● Aim of the exercise
An exact transcription of all the entries below is required.
=== Begin Enclosure ===
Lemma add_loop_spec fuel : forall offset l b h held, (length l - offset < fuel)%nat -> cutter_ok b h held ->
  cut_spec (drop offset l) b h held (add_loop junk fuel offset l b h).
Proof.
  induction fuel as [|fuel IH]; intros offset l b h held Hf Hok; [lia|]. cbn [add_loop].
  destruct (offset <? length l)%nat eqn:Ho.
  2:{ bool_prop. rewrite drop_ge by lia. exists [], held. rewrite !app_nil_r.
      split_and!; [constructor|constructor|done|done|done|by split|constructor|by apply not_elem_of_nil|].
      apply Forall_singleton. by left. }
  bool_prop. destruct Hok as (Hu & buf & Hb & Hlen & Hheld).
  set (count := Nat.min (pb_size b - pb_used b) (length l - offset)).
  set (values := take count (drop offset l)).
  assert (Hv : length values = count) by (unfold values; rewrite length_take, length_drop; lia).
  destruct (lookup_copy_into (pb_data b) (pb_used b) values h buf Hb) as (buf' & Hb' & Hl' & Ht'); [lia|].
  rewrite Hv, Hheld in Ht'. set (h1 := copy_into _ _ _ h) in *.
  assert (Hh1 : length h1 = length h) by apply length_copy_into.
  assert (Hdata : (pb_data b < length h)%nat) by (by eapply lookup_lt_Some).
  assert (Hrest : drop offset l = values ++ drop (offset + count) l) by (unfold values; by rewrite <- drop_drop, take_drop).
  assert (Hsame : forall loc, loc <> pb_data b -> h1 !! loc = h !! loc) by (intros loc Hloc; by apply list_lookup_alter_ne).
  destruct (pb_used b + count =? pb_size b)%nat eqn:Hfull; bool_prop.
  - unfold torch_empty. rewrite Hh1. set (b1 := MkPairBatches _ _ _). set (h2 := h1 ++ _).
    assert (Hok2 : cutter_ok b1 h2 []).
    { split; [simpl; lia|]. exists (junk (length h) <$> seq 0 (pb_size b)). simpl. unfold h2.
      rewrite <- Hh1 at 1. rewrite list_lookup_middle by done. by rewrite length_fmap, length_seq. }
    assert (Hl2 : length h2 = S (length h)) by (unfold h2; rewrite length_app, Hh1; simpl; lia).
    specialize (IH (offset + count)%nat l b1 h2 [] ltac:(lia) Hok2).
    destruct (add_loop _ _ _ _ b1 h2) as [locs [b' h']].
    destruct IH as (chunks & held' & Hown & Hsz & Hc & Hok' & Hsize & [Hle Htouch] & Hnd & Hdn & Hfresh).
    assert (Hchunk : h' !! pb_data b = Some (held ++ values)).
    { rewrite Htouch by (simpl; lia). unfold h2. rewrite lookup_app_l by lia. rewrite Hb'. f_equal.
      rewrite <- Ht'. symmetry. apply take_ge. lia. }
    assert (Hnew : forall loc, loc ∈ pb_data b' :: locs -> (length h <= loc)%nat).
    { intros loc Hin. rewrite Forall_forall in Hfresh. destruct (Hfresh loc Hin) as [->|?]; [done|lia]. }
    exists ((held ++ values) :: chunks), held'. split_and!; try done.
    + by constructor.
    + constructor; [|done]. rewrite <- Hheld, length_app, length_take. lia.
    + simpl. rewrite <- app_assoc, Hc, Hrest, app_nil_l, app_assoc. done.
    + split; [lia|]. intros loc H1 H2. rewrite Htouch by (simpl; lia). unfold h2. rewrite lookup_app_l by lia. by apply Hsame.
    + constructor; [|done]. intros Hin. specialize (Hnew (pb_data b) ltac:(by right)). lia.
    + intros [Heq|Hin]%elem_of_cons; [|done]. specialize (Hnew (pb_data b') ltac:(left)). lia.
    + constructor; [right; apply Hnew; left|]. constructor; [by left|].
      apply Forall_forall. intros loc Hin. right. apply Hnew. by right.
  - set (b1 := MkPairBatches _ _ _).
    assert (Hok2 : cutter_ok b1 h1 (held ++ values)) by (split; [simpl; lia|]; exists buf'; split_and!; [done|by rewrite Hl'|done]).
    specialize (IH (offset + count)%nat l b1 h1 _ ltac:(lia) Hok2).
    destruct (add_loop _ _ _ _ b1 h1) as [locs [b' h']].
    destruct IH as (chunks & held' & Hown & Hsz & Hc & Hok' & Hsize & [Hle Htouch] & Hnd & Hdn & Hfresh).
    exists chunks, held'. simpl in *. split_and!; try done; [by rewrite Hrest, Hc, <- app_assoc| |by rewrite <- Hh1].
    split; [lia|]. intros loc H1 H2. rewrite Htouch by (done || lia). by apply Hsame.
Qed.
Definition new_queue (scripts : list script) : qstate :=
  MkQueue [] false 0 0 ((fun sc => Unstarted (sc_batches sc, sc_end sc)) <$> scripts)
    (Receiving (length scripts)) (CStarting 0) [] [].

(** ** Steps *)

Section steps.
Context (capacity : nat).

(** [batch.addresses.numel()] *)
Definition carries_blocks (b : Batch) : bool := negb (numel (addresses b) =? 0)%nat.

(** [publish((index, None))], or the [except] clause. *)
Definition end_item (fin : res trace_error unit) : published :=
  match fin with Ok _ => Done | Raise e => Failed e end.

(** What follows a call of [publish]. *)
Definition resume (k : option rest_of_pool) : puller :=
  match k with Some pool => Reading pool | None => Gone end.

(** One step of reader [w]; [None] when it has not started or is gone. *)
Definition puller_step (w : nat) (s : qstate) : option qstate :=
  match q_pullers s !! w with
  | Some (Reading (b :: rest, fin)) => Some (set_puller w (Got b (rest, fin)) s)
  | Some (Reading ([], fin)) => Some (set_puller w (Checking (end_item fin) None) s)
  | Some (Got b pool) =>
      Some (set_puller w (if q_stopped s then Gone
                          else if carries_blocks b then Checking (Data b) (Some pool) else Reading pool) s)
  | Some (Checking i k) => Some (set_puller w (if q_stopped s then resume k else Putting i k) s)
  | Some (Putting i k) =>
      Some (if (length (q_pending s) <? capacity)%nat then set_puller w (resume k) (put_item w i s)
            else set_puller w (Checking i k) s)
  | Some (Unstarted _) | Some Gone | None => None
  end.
=== End Enclosure ===
● Task solution
Lemma add_loop_spec fuel : forall offset l b h held, (length l - offset < fuel)%nat -> cutter_ok b h held ->
  cut_spec (drop offset l) b h held (add_loop junk fuel offset l b h).
Proof.
  induction fuel as [|fuel IH]; intros offset l b h held Hf Hok; [lia|]. cbn [add_loop].
  destruct (offset <? length l)%nat eqn:Ho.
  2:{ bool_prop. rewrite drop_ge by lia. exists [], held. rewrite !app_nil_r.
      split_and!; [constructor|constructor|done|done|done|by split|constructor|by apply not_elem_of_nil|].
      apply Forall_singleton. by left. }
  bool_prop. destruct Hok as (Hu & buf & Hb & Hlen & Hheld).
  set (count := Nat.min (pb_size b - pb_used b) (length l - offset)).
  set (values := take count (drop offset l)).
  assert (Hv : length values = count) by (unfold values; rewrite length_take, length_drop; lia).
  destruct (lookup_copy_into (pb_data b) (pb_used b) values h buf Hb) as (buf' & Hb' & Hl' & Ht'); [lia|].
  rewrite Hv, Hheld in Ht'. set (h1 := copy_into _ _ _ h) in *.
  assert (Hh1 : length h1 = length h) by apply length_copy_into.
  assert (Hdata : (pb_data b < length h)%nat) by (by eapply lookup_lt_Some).
  assert (Hrest : drop offset l = values ++ drop (offset + count) l) by (unfold values; by rewrite <- drop_drop, take_drop).
  assert (Hsame : forall loc, loc <> pb_data b -> h1 !! loc = h !! loc) by (intros loc Hloc; by apply list_lookup_alter_ne).
  destruct (pb_used b + count =? pb_size b)%nat eqn:Hfull; bool_prop.
  - unfold torch_empty. rewrite Hh1. set (b1 := MkPairBatches _ _ _). set (h2 := h1 ++ _).
    assert (Hok2 : cutter_ok b1 h2 []).
    { split; [simpl; lia|]. exists (junk (length h) <$> seq 0 (pb_size b)). simpl. unfold h2.
      rewrite <- Hh1 at 1. rewrite list_lookup_middle by done. by rewrite length_fmap, length_seq. }
    assert (Hl2 : length h2 = S (length h)) by (unfold h2; rewrite length_app, Hh1; simpl; lia).
    specialize (IH (offset + count)%nat l b1 h2 [] ltac:(lia) Hok2).
    destruct (add_loop _ _ _ _ b1 h2) as [locs [b' h']].
    destruct IH as (chunks & held' & Hown & Hsz & Hc & Hok' & Hsize & [Hle Htouch] & Hnd & Hdn & Hfresh).
    assert (Hchunk : h' !! pb_data b = Some (held ++ values)).
    { rewrite Htouch by (simpl; lia). unfold h2. rewrite lookup_app_l by lia. rewrite Hb'. f_equal.
      rewrite <- Ht'. symmetry. apply take_ge. lia. }
    assert (Hnew : forall loc, loc ∈ pb_data b' :: locs -> (length h <= loc)%nat).
    { intros loc Hin. rewrite Forall_forall in Hfresh. destruct (Hfresh loc Hin) as [->|?]; [done|lia]. }
    exists ((held ++ values) :: chunks), held'. split_and!; try done.
    + by constructor.
    + constructor; [|done]. rewrite <- Hheld, length_app, length_take. lia.
    + simpl. rewrite <- app_assoc, Hc, Hrest, app_nil_l, app_assoc. done.
    + split; [lia|]. intros loc H1 H2. rewrite Htouch by (simpl; lia). unfold h2. rewrite lookup_app_l by lia. by apply Hsame.
    + constructor; [|done]. intros Hin. specialize (Hnew (pb_data b) ltac:(by right)). lia.
    + intros [Heq|Hin]%elem_of_cons; [|done]. specialize (Hnew (pb_data b') ltac:(left)). lia.
    + constructor; [right; apply Hnew; left|]. constructor; [by left|].
      apply Forall_forall. intros loc Hin. right. apply Hnew. by right.
  - set (b1 := MkPairBatches _ _ _).
    assert (Hok2 : cutter_ok b1 h1 (held ++ values)) by (split; [simpl; lia|]; exists buf'; split_and!; [done|by rewrite Hl'|done]).
    specialize (IH (offset + count)%nat l b1 h1 _ ltac:(lia) Hok2).
    destruct (add_loop _ _ _ _ b1 h1) as [locs [b' h']].
    destruct IH as (chunks & held' & Hown & Hsz & Hc & Hok' & Hsize & [Hle Htouch] & Hnd & Hdn & Hfresh).
    exists chunks, held'. simpl in *. split_and!; try done; [by rewrite Hrest, Hc, <- app_assoc| |by rewrite <- Hh1].
    split; [lia|]. intros loc H1 H2. rewrite Htouch by (done || lia). by apply Hsame.
Qed.
Definition new_queue (scripts : list script) : qstate :=
  MkQueue [] false 0 0 ((fun sc => Unstarted (sc_batches sc, sc_end sc)) <$> scripts)
    (Receiving (length scripts)) (CStarting 0) [] [].

(** ** Steps *)

Section steps.
Context (capacity : nat).

(** [batch.addresses.numel()] *)
Definition carries_blocks (b : Batch) : bool := negb (numel (addresses b) =? 0)%nat.

(** [publish((index, None))], or the [except] clause. *)
Definition end_item (fin : res trace_error unit) : published :=
  match fin with Ok _ => Done | Raise e => Failed e end.

(** What follows a call of [publish]. *)
Definition resume (k : option rest_of_pool) : puller :=
  match k with Some pool => Reading pool | None => Gone end.

(** One step of reader [w]; [None] when it has not started or is gone. *)
Definition puller_step (w : nat) (s : qstate) : option qstate :=
  match q_pullers s !! w with
  | Some (Reading (b :: rest, fin)) => Some (set_puller w (Got b (rest, fin)) s)
  | Some (Reading ([], fin)) => Some (set_puller w (Checking (end_item fin) None) s)
  | Some (Got b pool) =>
      Some (set_puller w (if q_stopped s then Gone
                          else if carries_blocks b then Checking (Data b) (Some pool) else Reading pool) s)
  | Some (Checking i k) => Some (set_puller w (if q_stopped s then resume k else Putting i k) s)
  | Some (Putting i k) =>
      Some (if (length (q_pending s) <? capacity)%nat then set_puller w (resume k) (put_item w i s)
            else set_puller w (Checking i k) s)
  | Some (Unstarted _) | Some Gone | None => None
  end.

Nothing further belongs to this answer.